> **ABOUT THIS TASK**: For the data that follows, state how many lines hold the string "mbind", giving the number by itself.

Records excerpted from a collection
:::

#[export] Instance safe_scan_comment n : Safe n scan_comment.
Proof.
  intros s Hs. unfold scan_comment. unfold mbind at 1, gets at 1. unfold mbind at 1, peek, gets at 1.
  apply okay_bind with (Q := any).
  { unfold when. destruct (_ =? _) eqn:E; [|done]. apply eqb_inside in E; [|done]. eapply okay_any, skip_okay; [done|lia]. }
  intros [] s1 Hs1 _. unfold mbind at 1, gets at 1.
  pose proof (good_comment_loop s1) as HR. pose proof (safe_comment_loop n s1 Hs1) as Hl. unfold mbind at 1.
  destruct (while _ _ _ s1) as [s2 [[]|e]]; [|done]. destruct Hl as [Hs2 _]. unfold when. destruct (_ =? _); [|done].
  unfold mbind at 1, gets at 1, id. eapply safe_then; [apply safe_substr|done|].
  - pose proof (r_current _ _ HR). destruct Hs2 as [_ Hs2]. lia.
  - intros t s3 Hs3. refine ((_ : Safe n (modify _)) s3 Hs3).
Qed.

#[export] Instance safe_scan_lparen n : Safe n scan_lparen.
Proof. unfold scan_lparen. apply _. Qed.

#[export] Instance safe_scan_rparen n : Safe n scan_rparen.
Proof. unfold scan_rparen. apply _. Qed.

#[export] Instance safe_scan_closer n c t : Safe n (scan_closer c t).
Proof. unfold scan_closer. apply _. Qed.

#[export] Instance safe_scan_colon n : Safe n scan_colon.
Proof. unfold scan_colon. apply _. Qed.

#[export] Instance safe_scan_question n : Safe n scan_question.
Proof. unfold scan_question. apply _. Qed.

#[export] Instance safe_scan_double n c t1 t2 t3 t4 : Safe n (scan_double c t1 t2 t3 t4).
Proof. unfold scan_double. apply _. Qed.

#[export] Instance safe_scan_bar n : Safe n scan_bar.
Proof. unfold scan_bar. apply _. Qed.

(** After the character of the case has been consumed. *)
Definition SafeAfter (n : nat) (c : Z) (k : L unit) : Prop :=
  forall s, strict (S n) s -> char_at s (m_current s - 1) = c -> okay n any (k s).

:::

> **ANSWER SECTION**: 4